On regarde en Europe les Philippiques de M. de La Grangea comme un des libelles diffamatoires les plus forts qui se soient composés, et l'on n'a pas tort. Cependant ce que j'ai à dire contre Machiavel est plus vif que ce qu'a dit M. de La Grange, car son ouvrage n'était proprement qu'une calomnie contre le régent de la France, et ce que j'ai à reprocher à Machiavel sont des vérités. Je me sers de ses propres paroles pour le confondre. Que pourrais-je dire de lui de plus atroce, sinon qu'il a donné des règles de politique pour ceux que leurs crimes élèvent à la grandeur suprême? C'est le titre de ce chapitre.

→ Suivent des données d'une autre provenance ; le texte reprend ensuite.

(* ===== verification/RegistryStore.v ===== *)
(** [internal/configregistry/memory_store.go]: the in-memory registry store,
    and its instance of the [Store] interface. *)

From Stdlib Require Import ZArith Lia.
From S2P Require Import Prelude GoLib Host Domain Registry.
Import Domain ConfigRegistry.
Open Scope string_scope.
Open Scope list_scope.
Open Scope Z_scope.

Module RegistryStore.

(** [src/internal/configregistry/memory_store.go:12-24] MemoryStore *)
Record MemoryStore := MkMemoryStore {
  ms_tenants : gmap string Tenant;
  ms_definitions : gmap string ConfigDefinition;
  ms_definitionsByKey : gmap string string;
  ms_versions : gmap string (list ConfigVersion);
  ms_versionsByNumber : gmap string ConfigVersion;
  ms_states : gmap string ConfigEnvironmentState }.

(** [src/internal/configregistry/memory_store.go:26-35] NewMemoryStore *)
Definition NewMemoryStore : MemoryStore := MkMemoryStore ∅ ∅ ∅ ∅ ∅ ∅.

(** [src/internal/configregistry/memory_store.go:243-245] definitionKey *)
Definition definitionKey (tenantID key : string) : string := nul_key tenantID key.

(** [src/internal/configregistry/memory_store.go:247-249] versionNumberKey *)
Definition versionNumberKey (configDefinitionID : string) (versionNumber : Z) : string :=
  nul_key configDefinitionID (pretty versionNumber).

(** [src/internal/configregistry/memory_store.go:251-253] stateKey *)
Definition stateKey (configDefinitionID : string) (environment : Environment) : string :=
  nul_key configDefinitionID environment.

(** [src/internal/configregistry/memory_store.go:255-263] cmpString *)
Definition cmpString (a b : string) : Z :=
  if str_lt a b then -1 else if str_lt b a then 1 else 0.

(** [src/internal/configregistry/memory_store.go:37-51] MemoryStore.CreateTenant *)
Definition CreateTenant (ctxErr : option error) (tenant : Tenant) : M MemoryStore unit :=
  ctx_check ctxErr;;
  s ← get_world;
  guard_err (bool_decide (is_Some (ms_tenants s !! t_ID tenant)))
            (EWrap ErrAlreadyExists "tenant %q" [t_ID tenant]);;
  modify (λ s, MkMemoryStore (<[t_ID tenant := tenant]> (ms_tenants s)) (ms_definitions s)
                 (ms_definitionsByKey s) (ms_versions s) (ms_versionsByNumber s) (ms_states s)).

(** [src/internal/configregistry/memory_store.go:53-69] MemoryStore.ListTenants *)
Definition ListTenants (ctxErr : option error) (range : RangeOrder)
    : M MemoryStore (list Tenant) :=
  ctx_check ctxErr;;
  s ← get_world;
  mret (SortFunc (λ a b, cmpString (t_ID a) (t_ID b) <=? 0)
          (map_values range (ms_tenants s))).

(** [src/internal/configregistry/memory_store.go:71-84] MemoryStore.GetTenant *)
Definition GetTenant (ctxErr : option error) (tenantID : string) : M MemoryStore Tenant :=
  ctx_check ctxErr;;
  s ← get_world;
  match ms_tenants s !! tenantID with
  | None => mthrow (EWrap ErrNotFound "tenant %q" [tenantID])
  | Some tenant => mret tenant
  end.

(** [src/internal/configregistry/memory_store.go:86-111] MemoryStore.CreateDefinition *)
Definition CreateDefinition (ctxErr : option error) (definition : ConfigDefinition)
    : M MemoryStore unit :=
  ctx_check ctxErr;;
  s ← get_world;
  guard_err (negb (bool_decide (is_Some (ms_tenants s !! d_TenantID definition))))
            (EWrap ErrNotFound "tenant %q" [d_TenantID definition]);;
  guard_err (bool_decide (is_Some (ms_definitions s !! d_ID definition)))
            (EWrap ErrAlreadyExists "definition %q" [d_ID definition]);;
  let key := definitionKey (d_TenantID definition) (d_Key definition) in
  guard_err (bool_decide (is_Some (ms_definitionsByKey s !! key)))
            (EWrap ErrAlreadyExists "config key %q" [d_Key definition]);;
  let definition := clone_definition definition in
  modify (λ s, MkMemoryStore (ms_tenants s)
                 (<[d_ID definition := definition]> (ms_definitions s))
                 (<[key := d_ID definition]> (ms_definitionsByKey s))
                 (ms_versions s) (ms_versionsByNumber s) (ms_states s)).

(** [src/internal/configregistry/memory_store.go:113-137] MemoryStore.ListDefinitions *)
Definition ListDefinitions (ctxErr : option error) (range : RangeOrder) (tenantID : string)
    : M MemoryStore (list ConfigDefinition) :=
  ctx_check ctxErr;;
  s ← get_world;
  guard_err (negb (bool_decide (is_Some (ms_tenants s !! tenantID))))
            (EWrap ErrNotFound "tenant %q" [tenantID]);;
  mret (SortFunc (λ a b, cmpString (d_Key a) (d_Key b) <=? 0)
          (clone_definition <$>
             filter (λ d, d_TenantID d = tenantID) (map_values range (ms_definitions s)))).

(** The zero value [domain.ConfigDefinition{}]. *)
Definition zero_definition : ConfigDefinition := MkConfigDefinition "" "" "" "" "" "" 0 0.

(** [src/internal/configregistry/memory_store.go:139-156] MemoryStore.GetDefinitionByKey *)
Definition GetDefinitionByKey (ctxErr : option error) (tenantID key : string)
    : M MemoryStore ConfigDefinition :=
  ctx_check ctxErr;;
  s ← get_world;
  match ms_definitionsByKey s !! definitionKey tenantID key with
  | None => mthrow (EWrap ErrNotFound "config %q" [key])
  | Some id => mret (clone_definition (default zero_definition (ms_definitions s !! id)))
  end.

(** [s.versions[id]], [nil] when the key is absent. *)
Definition versions_at (s : MemoryStore) (id : string) : list ConfigVersion :=
  default [] (ms_versions s !! id).

Definition set_number (version : ConfigVersion) (n : Z) : ConfigVersion :=
  MkConfigVersion (v_ID version) (v_ConfigDefinitionID version) n (v_Value version)
    (v_SourceCommitSHA version) (v_CreatedBy version) (v_CreatedAt version).

(** [src/internal/configregistry/memory_store.go:158-179] MemoryStore.CreateVersion *)
Definition CreateVersion (ctxErr : option error) (version : ConfigVersion)
    : M MemoryStore ConfigVersion :=
  ctx_check ctxErr;;
  s ← get_world;
  let id := v_ConfigDefinitionID version in
  guard_err (negb (bool_decide (is_Some (ms_definitions s !! id))))
            (EWrap ErrNotFound "definition %q" [id]);;
  let version := set_number version (Z.of_nat (length (versions_at s id)) + 1) in
  match ConfigVersion_Validate version with
  | Err err => mthrow (EWrapV ErrInvalidInput err)
  | Ok _ =>
      let version := clone_version version in
      modify (λ s, MkMemoryStore (ms_tenants s) (ms_definitions s) (ms_definitionsByKey s)
                     (<[id := versions_at s id ++ [version]]> (ms_versions s))
                     (<[versionNumberKey id (v_VersionNumber version) := version]>
                        (ms_versionsByNumber s))
                     (ms_states s));;
      mret version
  end.

(** [src/internal/configregistry/memory_store.go:181-198] MemoryStore.ListVersions *)
Definition ListVersions (ctxErr : option error) (configDefinitionID : string)
    : M MemoryStore (list ConfigVersion) :=
  ctx_check ctxErr;;
  s ← get_world;
  guard_err (negb (bool_decide (is_Some (ms_definitions s !! configDefinitionID))))
            (EWrap ErrNotFound "definition %q" [configDefinitionID]);;
  mret (clone_version <$> versions_at s configDefinitionID).

(** [src/internal/configregistry/memory_store.go:200-214] MemoryStore.GetVersionByNumber *)
Definition GetVersionByNumber (ctxErr : option error) (configDefinitionID : string)
    (versionNumber : Z) : M MemoryStore ConfigVersion :=
  ctx_check ctxErr;;
  s ← get_world;
  match ms_versionsByNumber s !! versionNumberKey configDefinitionID versionNumber with
  | None => mthrow (EWrap ErrNotFound "version %d" [pretty versionNumber])
  | Some version => mret (clone_version version)
  end.

(** [src/internal/configregistry/memory_store.go:216-226] MemoryStore.SaveEnvironmentState *)
Definition SaveEnvironmentState (ctxErr : option error) (state : ConfigEnvironmentState)
    : M MemoryStore unit :=
  ctx_check ctxErr;;
  modify (λ s, MkMemoryStore (ms_tenants s) (ms_definitions s) (ms_definitionsByKey s)
                 (ms_versions s) (ms_versionsByNumber s)
                 (<[stateKey (es_ConfigDefinitionID state) (es_Environment state) := state]>
                    (ms_states s))).

(** [src/internal/configregistry/memory_store.go:228-241] MemoryStore.GetEnvironmentState *)
Definition GetEnvironmentState (ctxErr : option error) (configDefinitionID : string)
    (environment : Environment) : M MemoryStore ConfigEnvironmentState :=
  ctx_check ctxErr;;
  s ← get_world;
  match ms_states s !! stateKey configDefinitionID environment with
  | None => mthrow (EWrap ErrNotFound "environment state %q" [environment])
  | Some state => mret state
  end.

(** The memory store of a world that holds one, as the service's [Store]. *)
#[export] Instance memory_store {W} `{Env W, Has MemoryStore W} : Store W := {|
  ConfigRegistry.CreateTenant ctx t := store_call ctx (λ e, CreateTenant e t);
  ConfigRegistry.ListTenants ctx := store_range ctx ListTenants;
  ConfigRegistry.GetTenant ctx id := store_call ctx (λ e, GetTenant e id);
  ConfigRegistry.CreateDefinition ctx d := store_call ctx (λ e, CreateDefinition e d);
  ConfigRegistry.ListDefinitions ctx t := store_range ctx (λ e r, ListDefinitions e r t);
  ConfigRegistry.GetDefinitionByKey ctx t k := store_call ctx (λ e, GetDefinitionByKey e t k);
  ConfigRegistry.CreateVersion ctx v := store_call ctx (λ e, CreateVersion e v);
  ConfigRegistry.ListVersions ctx id := store_call ctx (λ e, ListVersions e id);
  ConfigRegistry.GetVersionByNumber ctx id n := store_call ctx (λ e, GetVersionByNumber e id n);
  ConfigRegistry.SaveEnvironmentState ctx st := store_call ctx (λ e, SaveEnvironmentState e st);
  ConfigRegistry.GetEnvironmentState ctx id env :=
    store_call ctx (λ e, GetEnvironmentState e id env) |}.

End RegistryStore.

Si Machiavel enseignait le crime dans un séminaire de scélérats, s'il dogmatisait la perfidie dans une université de traîtres, il ne serait pas étonnant qu'il traitât des matières de cette nature; mais il parle à tous les hommes. Car un auteur qui se fait imprimer se communique à tout l'univers; et il s'adresse principalement à ceux d'entre les humains qui doivent être les plus vertueux, puisqu'ils sont destinés à gouverner les autres. Qu'y a-t-il donc de plus infâme, de plus insolent, que de leur enseigner la trahison, la perfidie, le meurtre et tous les crimes? Il serait plutôt à souhaiter, pour le bien de l'univers, que des exemples pareils à ceux d'Agathocles et d'Oliverotto de Fermo, que Machiavel se fait un plaisir de citer, ne se rencontrassent jamais, ou du moins que l'on pût en effacer le souvenir à perpétuité de la mémoire des hommes.
a Voyez t. VII, p. 60.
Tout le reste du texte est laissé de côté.